Abstract

Robot manipulators have been extensively used in complex environments to complete diverse tasks. The teleoperation control based on human-like adaptivity in the robot manipulator is a growing and challenging field. This paper developed a disturbance-observer-based fuzzy control framework for a robot manipulator using an electromyography- (EMG-) driven neuromusculoskeletal (NMS) model. The motion intention (desired torque) was estimated by the EMG-driven NMS model with EMG signals and joint angles from the user. The desired torque was transmitted into the desired velocity for the robot manipulator system through an admittance filter. In the robot manipulator system, a fuzzy logic system, utilizing an integral Lyapunov function, was applied for robot manipulator systems subject to model uncertainties and external disturbances. To compensate for the external disturbances, fuzzy approximation errors, and nonlinear dynamics, a disturbance observer was integrated into the controller. The developed control algorithm was validated with a 2-DOFs robot manipulator in simulation. The results indicate the proposed control framework is effective and crucial for the applications in robot manipulator control.

1. Introduction

Robotic manipulators are increasingly used in welding automation, robotic surgery [1], and space, as they are able to complete diverse tasks in complex environments, such as uncertain system dynamics, time-vary delays, and unknown external disturbances. The robot manipulator may work within dangerous environments for unfriendly tasks, such as handing radioactive material and searching, and the teleoperation control of the robot manipulator has been widely utilized into the controller design. Yang et al. [2] proposed an admittance-adaptation-based methodology for robot manipulators when interacting with unknown environments and guaranteed trajectory tracking performance. Recently, there is a growing demand for the natural interface between the robotic manipulator and the user [3]. Specifically, the robotic manipulator is teleoperated by the user with human-like characteristics.
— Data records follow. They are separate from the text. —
Lemma spec_dtype_sound_witness :
  1 <= 1 /\
  8 mod 1 = 0 /\
  ((LIS79.i32 = LIS79.string_code /\ dt_subarray "i4" 2 = dt_scalar "O") \/
   (LIS79.i32 <> LIS79.string_code /\
    LIS79.sizeof_type LIS79.i32 <> 0 /\
    nptype_getitem LIS79.f16 LIS79.f32 LIS79.f32low LIS79.f32fix LIS79.i8
      LIS79.i16 LIS79.i32 LIS79.byte LIS79.string_code LIS79.i32 = ok "i4" /\
    0 <= 2 /\
    2 * (1 * LIS79.sizeof_type LIS79.i32) = 8 /\
    (0 < 8 -> 0 < LIS79.sizeof_type LIS79.i32 /\ 1 <= 2))).
Proof.
  apply (spec_dtype_sound LIS79.f16 LIS79.f32 LIS79.f32low
           LIS79.f32fix LIS79.i8 LIS79.i16 LIS79.i32 LIS79.byte
           LIS79.string_code LIS79.sizeof_type Samples.i32_8
           (dt_subarray "i4" 2)).
  reflexivity.
Defined.

Lemma spec_dtype_exceptions_witness :
  (exn_class ValueError_reserved_sizeof = PyValueError \/
   (ValueError_reserved_sizeof = KeyError LIS79.i32 /\
    nptype_getitem LIS79.f16 LIS79.f32 LIS79.f32low LIS79.f32fix LIS79.i8
      LIS79.i16 LIS79.i32 LIS79.byte LIS79.string_code LIS79.i32
    = raise (KeyError LIS79.i32)) \/
   (ValueError_reserved_sizeof = ZeroDivisionError /\
    LIS79.i32 <> LIS79.string_code /\ LIS79.sizeof_type LIS79.i32 = 0)) /\
  exn_class ValueError_reserved_sizeof <> PyNotImplementedError.
Proof.
  apply (spec_dtype_exceptions LIS79.f16 LIS79.f32 LIS79.f32low
           LIS79.f32fix LIS79.i8 LIS79.i16 LIS79.i32 LIS79.byte
           LIS79.string_code LIS79.sizeof_type Samples.i32_6
           ValueError_reserved_sizeof).
  reflexivity.
Defined.

Lemma spec_dtype_zero_width_witness :
  LIS79.spec_dtype MoreSamples.masked = raise ZeroDivisionError.
Proof.
  apply (spec_dtype_zero_width LIS79.f16 LIS79.f32 LIS79.f32low
           LIS79.f32fix LIS79.i8 LIS79.i16 LIS79.i32 LIS79.byte
           LIS79.string_code LIS79.sizeof_type MoreSamples.masked);
    try reflexivity; try discriminate.
Defined.

Lemma mkunique_touches_duplicates_only_witness :
  exists suffix : string,
    nth_error (mkunique MoreSamples.time_pairs) 1
    = Some (("TIME" ++ suffix)%string, dt_scalar "i4") /\
    (suffix = ""%string
     <-> (count_occ string_dec (map fst MoreSamples.time_pairs) "TIME" <= 1)%nat).
Proof.
  apply (mkunique_touches_duplicates_only MoreSamples.time_pairs 1 "TIME"
           (dt_scalar "i4")).
  reflexivity.
Defined.

Lemma mkunique_unique_labels_witness :
  List.NoDup (map fst (mkunique MoreSamples.time_pairs)) /\
  ((forall n, In n (map fst MoreSamples.time_pairs) -> n <> ""%string) ->
   forall x, In x (map fst (mkunique MoreSamples.time_pairs)) -> x <> ""%string).
Proof.
  apply (mkunique_unique_labels MoreSamples.time_pairs).
  apply tails_fresh_no_paren. reflexivity.
Defined.

Lemma mkunique_numbers_occurrences_witness :
  mkunique MoreSamples.time_pairs = resolver_spec MoreSamples.time_pairs /\
  nth_error (mkunique MoreSamples.time_pairs) 1
  = Some ("TIME(1)", dt_scalar "i4").
Proof.
  apply (mkunique_numbers_occurrences MoreSamples.time_pairs 1 "TIME"
           (dt_scalar "i4")).
  - apply tails_fresh_no_paren. reflexivity.
  - reflexivity.
Defined.

Lemma dfsr_dtype_ignores_excluded_witness :
  fst (LIS79.dfsr_dtype Samples.with_fast true [])
  = fst (LIS79.dfsr_dtype MoreSamples.without_fast true []).
Proof.
  apply (dfsr_dtype_ignores_excluded LIS79.f16 LIS79.f32 LIS79.f32low
           LIS79.f32fix LIS79.i8 LIS79.i16 LIS79.i32 LIS79.byte
           LIS79.string_code LIS79.sizeof_type
           Samples.with_fast MoreSamples.without_fast true []).
  reflexivity.
Defined.

Lemma dfsr_dtype_first_failure_witness :
  LIS79.dfsr_dtype Samples.twice_bad_size false []
  = (raise ValueError_reserved_sizeof, []).
Proof.
  apply (dfsr_dtype_first_failure LIS79.f16 LIS79.f32 LIS79.f32low
           LIS79.f32fix LIS79.i8 LIS79.i16 LIS79.i32 LIS79.byte
           LIS79.string_code LIS79.sizeof_type
           Samples.twice_bad_size false [] []
           [Samples.channel "A" LIS79.i32 4 1]
           (Samples.channel "A" LIS79.i32 3 1)).
  - reflexivity.
  - intros c [].
  - reflexivity.
Defined.

Lemma dfsr_dtype_distinct_witness :
  exists dtype : frame_dtype,
    LIS79.dfsr_dtype Samples.with_fast false [] = (ok dtype, []) /\
    map fst dtype = ["DEPT"; "GR"] /\
    map LIS79.spec_dtype (List.filter included (specs Samples.with_fast))
    = map (fun fld => ok (snd fld)) dtype.
Proof.
  apply (dfsr_dtype_distinct LIS79.f16 LIS79.f32 LIS79.f32low
           LIS79.f32fix LIS79.i8 LIS79.i16 LIS79.i32 LIS79.byte
           LIS79.string_code LIS79.sizeof_type Samples.with_fast false []).
  - simpl. intros ch [<-|[<-|[]]]; eexists; reflexivity.
  - simpl. intros ch [<-|[<-|[]]]; discriminate.
  - simpl. repeat constructor; simpl; intuition discriminate.
Defined.

Lemma dfsr_dtype_layout_witness :
  List.NoDup ["TIME(0)"; "TIME(1)"] /\
  2%nat = length (List.filter included (specs Samples.time_twice)) /\
  map LIS79.spec_dtype (List.filter included (specs Samples.time_twice))
  = [ok (dt_scalar "i2"); ok (dt_scalar "i4")] /\
  ([ev_logging_error Samples.time_twice (ValueError_duplicate_field "TIME")]
   = [] \/
   (false = false /\
    exists n, [ev_logging_error Samples.time_twice
                 (ValueError_duplicate_field "TIME")]
              = ([] ++ [ev_logging_error Samples.time_twice
                          (ValueError_duplicate_field n)])%list)).
Proof.
  apply (dfsr_dtype_layout LIS79.f16 LIS79.f32 LIS79.f32low
           LIS79.f32fix LIS79.i8 LIS79.i16 LIS79.i32 LIS79.byte
           LIS79.string_code LIS79.sizeof_type Samples.time_twice false []
           [ev_logging_error Samples.time_twice
              (ValueError_duplicate_field "TIME")]
           [("TIME(0)", dt_scalar "i2"); ("TIME(1)", dt_scalar "i4")]).
  reflexivity.
Defined.

Lemma dfsr_dtype_exceptions_witness :
  ((@nil event = [] /\
    exists ch, In ch (List.filter included (specs Samples.twice_bad_size)) /\
               LIS79.spec_dtype ch = raise ValueError_reserved_sizeof) \/
   (exists n n',
       ValueError_reserved_sizeof = ValueError_duplicate_field n /\
       [] = ([] ++ [ev_logging_error Samples.twice_bad_size
                      (ValueError_duplicate_field n')])%list)) /\
  exn_class ValueError_reserved_sizeof <> PyNotImplementedError.
Proof.
  apply (dfsr_dtype_exceptions LIS79.f16 LIS79.f32 LIS79.f32low
           LIS79.f32fix LIS79.i8 LIS79.i16 LIS79.i32 LIS79.byte
           LIS79.string_code LIS79.sizeof_type Samples.twice_bad_size true
           [] [] ValueError_reserved_sizeof).
  reflexivity.
Defined.

Lemma curves_depth_mode_first_witness :
  LIS79.curves Samples.file Samples.fast_and_depth_mode false true []
  = (raise (NotImplementedError depth_mode_msg), []) /\
  kind_of (NotImplementedError depth_mode_msg) = Some UnsupportedDepthMode.
Proof.
  apply (curves_depth_mode_first LIS79.f16 LIS79.f32 LIS79.f32low
           LIS79.f32fix LIS79.i8 LIS79.i16 LIS79.i32 LIS79.byte
           LIS79.string_code LIS79.sizeof_type LIS79.formatstring LIS79.engine
           Samples.file Samples.fast_and_depth_mode false true []
           Samples.depth_mode_1).
  - simpl. auto.
  - reflexivity.
  - reflexivity.
Defined.

Lemma curves_skip_fast_irrelevant_witness :
  LIS79.curves Samples.file MoreSamples.without_fast true true []
  = LIS79.curves Samples.file MoreSamples.without_fast true false [].
Proof.
  apply (curves_skip_fast_irrelevant LIS79.f16 LIS79.f32 LIS79.f32low
           LIS79.f32fix LIS79.i8 LIS79.i16 LIS79.i32 LIS79.byte
           LIS79.string_code LIS79.sizeof_type LIS79.formatstring LIS79.engine
           Samples.file MoreSamples.without_fast true []).
  simpl. intros ch [<-|[<-|[]]]; simpl; lia.
Defined.

Lemma dfsr_dtype_lenient_witness :
  let types := [("A", dt_scalar "i4"); ("A", dt_scalar "i4");
                ("A(0)", dt_scalar "i4")] in
  exists n,
    (1 < count_occ string_dec (map fst types) n)%nat /\
    let tr' := ([] ++ [ev_logging_error Samples.twice_and_tailed
                         (ValueError_duplicate_field n)])%list in
    (List.NoDup (map fst (mkunique types)) ->
     LIS79.dfsr_dtype Samples.twice_and_tailed false []
     = (ok (mkunique types), tr')) /\
    (~ List.NoDup (map fst (mkunique types)) ->
     exists m,
       (1 < count_occ string_dec (map fst (mkunique types)) m)%nat /\
       LIS79.dfsr_dtype Samples.twice_and_tailed false []
       = (raise (ValueError_duplicate_field m), tr')).
Proof.
  intros types.
  apply (dfsr_dtype_lenient LIS79.f16 LIS79.f32 LIS79.f32low
           LIS79.f32fix LIS79.i8 LIS79.i16 LIS79.i32 LIS79.byte
           LIS79.string_code LIS79.sizeof_type Samples.twice_and_tailed []
           types).
  - reflexivity.
  - simpl. intros n [<-|[<-|[<-|[]]]]; discriminate.
  - simpl. intros H.
    apply (NoDup_count_occ string_dec) with (x := "A"%string) in H.
    simpl in H. lia.
Defined.

Lemma curves_engine_answer_witness :
  let dtype := [("DEPT", dt_scalar "f4"); ("GR", dt_scalar "i2")] in
  LIS79.curves Samples.file Samples.with_fast true true []
  = (ok (np_empty 1 dtype),
     ([] ++ [engine_call Samples.file Samples.with_fast "" dtype])%list) /\
  engine_calls ([] ++ [engine_call Samples.file Samples.with_fast "" dtype])
  = (engine_calls [] ++ [engine_call Samples.file Samples.with_fast "" dtype])%list /\
  (forall size, shape (np_empty size dtype) = size /\
                dtype_of (np_empty size dtype) = dtype).
Proof.
  intros dtype.
  apply (curves_engine_answer LIS79.f16 LIS79.f32 LIS79.f32low
           LIS79.f32fix LIS79.i8 LIS79.i16 LIS79.i32 LIS79.byte
           LIS79.string_code LIS79.sizeof_type LIS79.formatstring LIS79.engine
           Samples.file Samples.with_fast true true [] [] "" dtype);
    reflexivity.
Defined.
A human-like learning controller was proposed to optimally adapt interaction with unknown environments [4], and the human-like adaptivity was shown well by the robot manipulator in stable and unstable tasks.

The development of robot manipulator controller with human-like characteristics (the user’s intention) requires accurate and robust decoding of motor function. Muscle electromyographic (EMG) signals from the central nervous system (CNS) [5, 6] are widely used in the user’s intention detection as EMG signals are relatively easy to acquire and process and provide essential information on human motion. EMG-based modelling methodologies have been utilized into various human-machine control algorithms for robot manipulators. Ryu et al. [7] developed a continuous position-based strategy for a robot manipulator with EMG signals and the manipulator could replicate the movements from the user well, thereby improving the control strategy for teleoperated robot manipulators. Artemiadis et al. [3] proposed a teleportation methodology for a robot manipulator based on EMG signals and position feedback and realized a good master-slave manipulator system with human-like adaptivity. Bu et al. [8] proposed a Bayesian-network-based model to predict occurrence probabilities of the motions with the given information of the previous motion and classify hybrid motions with EMG signals. Their results demonstrated that the EMG-based Bayesian network model could improve the robustness and stability for motion classification. Therefore, integrating an EMG-driven neuromusculoskeletal (NMS) model with human-like characteristics into the robot manipulator controller is valuable and could be crucial in the robot manipulator control field [9].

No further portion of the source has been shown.